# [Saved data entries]

(* ===== verification/StorageProps.v ===== *)
(** * Properties of the storage backend

    The operations against the live content of the database: lookups are
    exact, lazy expiration and compaction are invisible, the batched lookup
    agrees with single lookups, and the invariant of the database is kept. *)

From S2P Require Import Prelude RustStd Extern Reference Errors Value Storage Metrics Config.
From S2P Require Import ServerState Examples StorageFacts.
#[local] Open Scope petra_scope.

Abbreviation view s := (db_view (st_db s)).

Section props.
Context `{RS : RocksDBSpec DB WO E}.

Lemma wf_db_insert m k v : wf_value v -> wf_db m -> wf_db (<[k := encode v]> m).
Proof.
  intros (_ & _ & Hv) H. apply map_Forall_insert_2; [|done]. unfold slice_ok.
  rewrite len_encode. pose proof (len_nonneg (sv_data v)). lia.
Qed.

Lemma wf_db_delete m k : wf_db m -> wf_db (base.delete k m).
Proof. intros H. by apply map_Forall_delete. Qed.

Lemma live_insert m t k v k' :
  wf_value v ->
  live (<[k := encode v]> m) t k' =
  if decide (k' = k) then live_value t (Some v) else live m t k'.
Proof.
  intros Hv. unfold live, stored. case_decide as Hk.
  - subst. rewrite lookup_insert_eq. cbn [mbind option_bind]. by rewrite decode_spec_encode.
  - by rewrite lookup_insert_ne.
Qed.

Lemma live_delete m t k k' :
  live (base.delete k m) t k' = if decide (k' = k) then None else live m t k'.
Proof.
  unfold live, stored. case_decide as Hk.
  - subst. by rewrite lookup_delete_eq.
  - by rewrite lookup_delete_ne.
Qed.

Lemma live_is_stored m t k : is_Some (live m t k) -> is_Some (m !! k).
Proof. unfold live, stored. destruct (m !! k); [by eexists|]. by intros [? ?]. Qed.

End props.

(** C19 A single lookup is exact: it never panics; when the database read
    succeeds it returns precisely the live value of the key at the time of
    the lookup, and otherwise the database error; removing an expired entry
    on the way changes nothing any client can see from that time on. *)
Theorem get_exact `{RS : RocksDBSpec DB WO E} (s : Store DB WO) k :
  wf_db (view s) ->
  exists s' r, RocksStorage.get s k = Ret (s', r) /\
    (reads_ok s k -> r = Ok (live (view s) (timestamp (st_clock s)) k)) /\
    (~ reads_ok s k -> exists e, r = Err (RocksDb e)) /\
    same_live (timestamp (st_clock s)) (view s) (view s') /\
    wf_db (view s').
Proof.
  intros Hwf. destruct (get_spec s k Hwf) as (s' & r & Hg & _ & Hstep & Hok & Hno & _).
  exists s', r. split_and!; [done..| |].
  - by apply expiry_step_same_live.
  - by eapply expiry_step_wf.
Qed.

(** C21 The batched lookup agrees with single lookups: while the clock shows
    one second, [get_multi] answers every key, in the order asked and
    duplicates included, with exactly what [get] answers for it. *)
Theorem get_multi_agrees `{RS : RocksDBSpec DB WO E} (s : Store DB WO) ks t :
  wf_db (view s) -> clock_frozen (st_clock s) t -> multi_reads_ok s ks ->
  (forall k, k ∈ ks -> reads_ok s k) ->
  exists s' res, RocksStorage.get_multi s ks = Ret (s', Ok res) /\
    Forall2 (fun k kv => fst kv = k /\
      exists s1, RocksStorage.get s k = Ret (s1, Ok (snd kv))) ks res.
Proof.
  intros Hwf Hf Hm Hr.
  destruct (get_multi_spec s ks Hwf (clock_frozen_mono _ _ Hf)) as
    (s' & r & Hg & (_ & _ & Hn & _) & _ & Hok & _).
  destruct (Hok Hm) as (res & -> & Hres). exists s', res. split; [done|].
  assert (Ht' : timestamp (st_clock s') = t) by (unfold timestamp; rewrite Hn; apply Hf).
  rewrite Ht', (clock_frozen_timestamp _ _ Hf) in Hres.
  apply Forall2_same_length_lookup. split; [by eapply Forall2_length|].
  intros i k kv Hk Hkv. destruct (Forall2_lookup_lr _ _ _ _ _ _ Hres Hk Hkv) as (Hfst & u & Hu & Hsnd).
  split; [done|]. destruct (get_spec s k Hwf) as (s1 & r1 & Hg1 & _ & _ & Hok1 & _).
  exists s1. rewrite Hg1, (Hok1 (Hr k (list_elem_of_lookup_2 _ _ _ Hk))).
  rewrite (clock_frozen_timestamp _ _ Hf), Hsnd. by replace u with t by lia.
Qed.

(** With a clock that moves during the batch, every answer is still the
    live value of its key at some moment between the start and the end of
    the batch, and dropping the expired entries stays invisible. *)
Theorem get_multi_linear `{RS : RocksDBSpec DB WO E} (s : Store DB WO) ks :
  wf_db (view s) -> clock_mono (st_clock s) -> multi_reads_ok s ks ->
  exists s' res, RocksStorage.get_multi s ks = Ret (s', Ok res) /\
    Forall2 (fun k kv => fst kv = k /\ exists t,
      timestamp (st_clock s) <= t <= timestamp (st_clock s') /\
      snd kv = live (view s) t k) ks res /\
    same_live (timestamp (st_clock s')) (view s) (view s') /\ wf_db (view s').
Proof.
  intros Hwf Hc Hm.
  destruct (get_multi_spec s ks Hwf Hc) as (s' & r & Hg & _ & Hstep & Hok & _).
  destruct (Hok Hm) as (res & -> & Hres). exists s', res.
  split_and!; [done|done|by apply expiry_step_same_live|by eapply expiry_step_wf].
Qed.

(** C20 Read your writes: after a successful [set], a lookup of the key
    returns the value with the flags and data it was stored with until it
    expires and nothing from then on, and a lookup of any other key is not
    affected; the invariant of the database is kept even when the write
    fails. *)
Theorem set_then_get `{RS : RocksDBSpec DB WO E} (s s1 : Store DB WO) k v r1 :
  wf_db (view s) -> wf_value v -> RocksStorage.set s k v = (s1, r1) ->
  wf_db (view s1) /\
  (r1 = Ok tt -> forall k' s2 r, reads_ok s1 k' -> RocksStorage.get s1 k' = Ret (s2, r) ->
     r = Ok (if decide (k' = k) then live_value (timestamp (st_clock s)) (Some v)
             else live (view s) (timestamp (st_clock s)) k')).
Proof.
  intros Hwf Hv Hs. apply set_spec in Hs as (_ & Hc & Hview).
  assert (Hwf1 : wf_db (view s1)).
  { destruct Hview as [->|[-> _]]; [by apply wf_db_insert|done]. }
  split; [done|]. intros -> k' s2 r Hr Hg.
  destruct Hview as [Hview|[_ [e He]]]; [|done].
  destruct (get_spec s1 k' Hwf1) as (s2' & r' & Hg' & _ & _ & Hok & _).
  rewrite Hg' in Hg. injection Hg as <- <-. rewrite (Hok Hr), Hview, Hc.
  by rewrite live_insert.
Qed.

(** C22 Deletion: a successful [delete] removes the key for every later
    lookup and touches no other key; it reports [true] for every live key,
    and reports [false] only for a key that is not live. *)
Theorem delete_correct `{RS : RocksDBSpec DB WO E} (s s1 : Store DB WO) k b :
  wf_db (view s) -> RocksStorage.delete s k = (s1, Ok b) ->
  wf_db (view s1) /\
  (forall t k', live (view s1) t k' = if decide (k' = k) then None else live (view s) t k') /\
  (forall t, is_Some (live (view s) t k) -> b = true) /\
  (b = false -> forall t, live (view s) t k = None).
Proof.
  intros Hwf Hd. apply delete_spec in Hd as (_ & _ & [Hview|[_ [e He]]] & Hb); [|done].
  specialize (Hb b eq_refl). rewrite Hview. split_and!.
  - by apply wf_db_delete.
  - intros. apply live_delete.
  - intros t Hl. subst b. apply bool_decide_eq_true. by eapply live_is_stored.
  - intros -> t. symmetry in Hb. apply bool_decide_eq_false in Hb.
    destruct (live (view s) t k) eqn:El; [|done]. destruct Hb.
    eapply live_is_stored. by rewrite El.
Qed.

(** Deleting an expired entry that is still in the database reports that
    the key existed, although a lookup at the same moment finds nothing. *)
Theorem delete_reports_expired `{RS : RocksDBSpec DB WO E} (s s1 : Store DB WO) k v b :
  wf_db (view s) -> stored (view s) k = Some v ->
  expired_at (timestamp (st_clock s)) v = true -> reads_ok s k ->
  RocksStorage.delete s k = (s1, Ok b) ->
  b = true /\ exists s2, RocksStorage.get s k = Ret (s2, Ok None).
Proof.
  intros Hwf Hv Hexp Hr Hd. apply delete_spec in Hd as (_ & _ & _ & Hb). split.
  - rewrite (Hb b eq_refl). apply bool_decide_eq_true. unfold stored in Hv.
    destruct (view s !! k); [by eexists|done].
  - destruct (get_spec s k Hwf) as (s' & r & Hg & _ & _ & Hok & _).
    exists s'. rewrite Hg, (Hok Hr). unfold live. rewrite Hv. cbn. by rewrite Hexp.
Qed.

(** C30 Compaction is invisible: whatever entries RocksDB presents to the TTL
    filter, in whatever order, the live content of the database is the same
    from the end of the compaction on, and the invariant is kept; without
    the filter installed no entry is removed at all.
    The system clock is assumed never to go back. *)
Theorem compact_invisible `{RS : RocksDBSpec DB WO E} (s : Store DB WO) :
  wf_db (view s) -> clock_mono (st_clock s) ->
  same_live (timestamp (st_clock (RocksStorage.compact s))) (view s)
    (view (RocksStorage.compact s)) /\
  wf_db (view (RocksStorage.compact s)) /\
  (st_ttl_filter s = false -> view (RocksStorage.compact s) = view s).
Proof.
  intros Hwf Hm. destruct (compact_spec s Hwf Hm) as (_ & Hstep & _). split_and!.
  - by apply expiry_step_same_live.
  - by eapply expiry_step_wf.
  - intros Hf. unfold RocksStorage.compact. rewrite Hf.
    destruct (db_compact_range None _ _) as [[c n] d] eqn:Ec. cbn.
    by apply db_compact_none in Ec as [_ ?].
Qed.

(** The compaction filter and lazy expiration decide alike: on the
    encoding of any value the filter answers [Remove], and counts one
    removal, exactly when [is_expired] holds at that moment; it keeps every
    slice too short to hold an expiry time. *)
Theorem ttl_filter_agrees c n lvl k :
  (forall v, wf_value v ->
     (snd (ttl_compaction_filter (c, n) lvl k (encode v)) = Remove <->
      fst (is_expired c v) = true) /\
     snd (fst (ttl_compaction_filter (c, n) lvl k (encode v))) =
       if fst (is_expired c v) then wrap64 (n + 1) else n) /\
  (forall s, len s < 8 -> ttl_compaction_filter (c, n) lvl k s = ((c, n), Keep)).
Proof.
  split.
  - intros v Hv. rewrite (proj1 (is_expired_spec c v)). split.
    + by apply filter_remove, decode_spec_encode.
    + destruct Hv as [He _]. rewrite filter_eq, encode_expire_at, len_encode by done.
      pose proof (len_nonneg (sv_data v)). rewrite (proj2 (Z.leb_le 8 _)) by lia.
      unfold expired_at. destruct (_ =? 0); cbn; [done|]. unfold timestamp. by case_match.
  - intros s Hs. rewrite filter_eq. by rewrite (proj2 (Z.leb_gt 8 _)) by lia.
Qed.

(** ** Witnesses *)

Lemma wf_ex_db t : wf_db (view (ex_store ex_db t)).
Proof.
  change (wf_db ex_db). unfold wf_db, ex_db. apply map_Forall_singleton.
  split; vm_compute; discriminate.
Qed.

Lemma get_exact_witness :
  exists s', RocksStorage.get (ex_store ex_db 999) (str "k") = Ret (s', Ok (Some ex_value)).
Proof.
  destruct (get_exact (ex_store ex_db 999) (str "k") (wf_ex_db _)) as (s' & r & Hg & Hok & _).
  exists s'. rewrite Hg, Hok by by eexists. vm_compute. reflexivity.
Defined.

Lemma get_multi_agrees_witness :
  exists s' res, RocksStorage.get_multi (ex_store ex_db 1000) [str "k"; str "x"; str "k"] =
    Ret (s', Ok res) /\ length res = 3%nat.
Proof.
  destruct (get_multi_agrees (ex_store ex_db 1000) [str "k"; str "x"; str "k"] 1000)
    as (s' & res & Hg & Hres).
  - exact (wf_ex_db _).
  - by apply fixed_clock_frozen.
  - repeat constructor; by eexists.
  - intros. by eexists.
  - exists s', res. split; [done|]. by rewrite <- (Forall2_length _ _ _ Hres).
Defined.

Lemma get_multi_linear_witness :
  exists s' res, RocksStorage.get_multi (ex_store ex_db 1000) [str "k"; str "x"] =
    Ret (s', Ok res) /\ wf_db (view s').
Proof.
  destruct (get_multi_linear (ex_store ex_db 1000) [str "k"; str "x"])
    as (s' & res & Hg & _ & _ & Hwf).
  - exact (wf_ex_db _).
  - by eapply clock_frozen_mono, fixed_clock_frozen.
  - repeat constructor; by eexists.
  - by exists s', res.
Defined.

Lemma set_then_get_witness :
  wf_value ex_value /\
  wf_db (view (fst (RocksStorage.set (ex_store ex_db 5) (str "b") ex_value))).
Proof.
  assert (Hv : wf_value ex_value) by (split_and!; vm_compute; discriminate).
  split; [done|].
  apply (set_then_get (ex_store ex_db 5) _ (str "b") ex_value _ (wf_ex_db _) Hv eq_refl).
Defined.

Lemma delete_correct_witness :
  live (view (fst (RocksStorage.delete (ex_store ex_db 5) (str "k")))) 5 (str "k") = None.
Proof.
  destruct (delete_correct (ex_store ex_db 5)
    (fst (RocksStorage.delete (ex_store ex_db 5) (str "k"))) (str "k") true (wf_ex_db _))
    as (_ & Hl & _); [by vm_compute|]. rewrite Hl. by rewrite decide_True.
Defined.

Lemma delete_reports_expired_witness :
  exists s2, RocksStorage.get (ex_store ex_db 2000) (str "k") = Ret (s2, Ok None).
Proof.
  apply (delete_reports_expired (ex_store ex_db 2000)
    (fst (RocksStorage.delete (ex_store ex_db 2000) (str "k"))) (str "k") ex_value true (wf_ex_db _));
    try by vm_compute. by eexists.
Defined.

Lemma compact_invisible_witness :
  wf_db (view (RocksStorage.compact (ex_store ex_db 2000))).
Proof.
  apply (compact_invisible (ex_store ex_db 2000) (wf_ex_db _)).
  by eapply clock_frozen_mono, fixed_clock_frozen.
Defined.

# [EXERCISE DETAILS]
Both the first line of the records above and the line containing "- subst. rewrite" are to be transcribed exactly, together with every line between them, and nothing else.

# [ANSWER SECTION]
(* ===== verification/StorageProps.v ===== *)
(** * Properties of the storage backend

    The operations against the live content of the database: lookups are
    exact, lazy expiration and compaction are invisible, the batched lookup
    agrees with single lookups, and the invariant of the database is kept. *)

From S2P Require Import Prelude RustStd Extern Reference Errors Value Storage Metrics Config.
From S2P Require Import ServerState Examples StorageFacts.
#[local] Open Scope petra_scope.

Abbreviation view s := (db_view (st_db s)).

Section props.
Context `{RS : RocksDBSpec DB WO E}.

Lemma wf_db_insert m k v : wf_value v -> wf_db m -> wf_db (<[k := encode v]> m).
Proof.
  intros (_ & _ & Hv) H. apply map_Forall_insert_2; [|done]. unfold slice_ok.
  rewrite len_encode. pose proof (len_nonneg (sv_data v)). lia.
Qed.

Lemma wf_db_delete m k : wf_db m -> wf_db (base.delete k m).
Proof. intros H. by apply map_Forall_delete. Qed.

Lemma live_insert m t k v k' :
  wf_value v ->
  live (<[k := encode v]> m) t k' =
  if decide (k' = k) then live_value t (Some v) else live m t k'.
Proof.
  intros Hv. unfold live, stored. case_decide as Hk.
  - subst. rewrite lookup_insert_eq. cbn [mbind option_bind]. by rewrite decode_spec_encode.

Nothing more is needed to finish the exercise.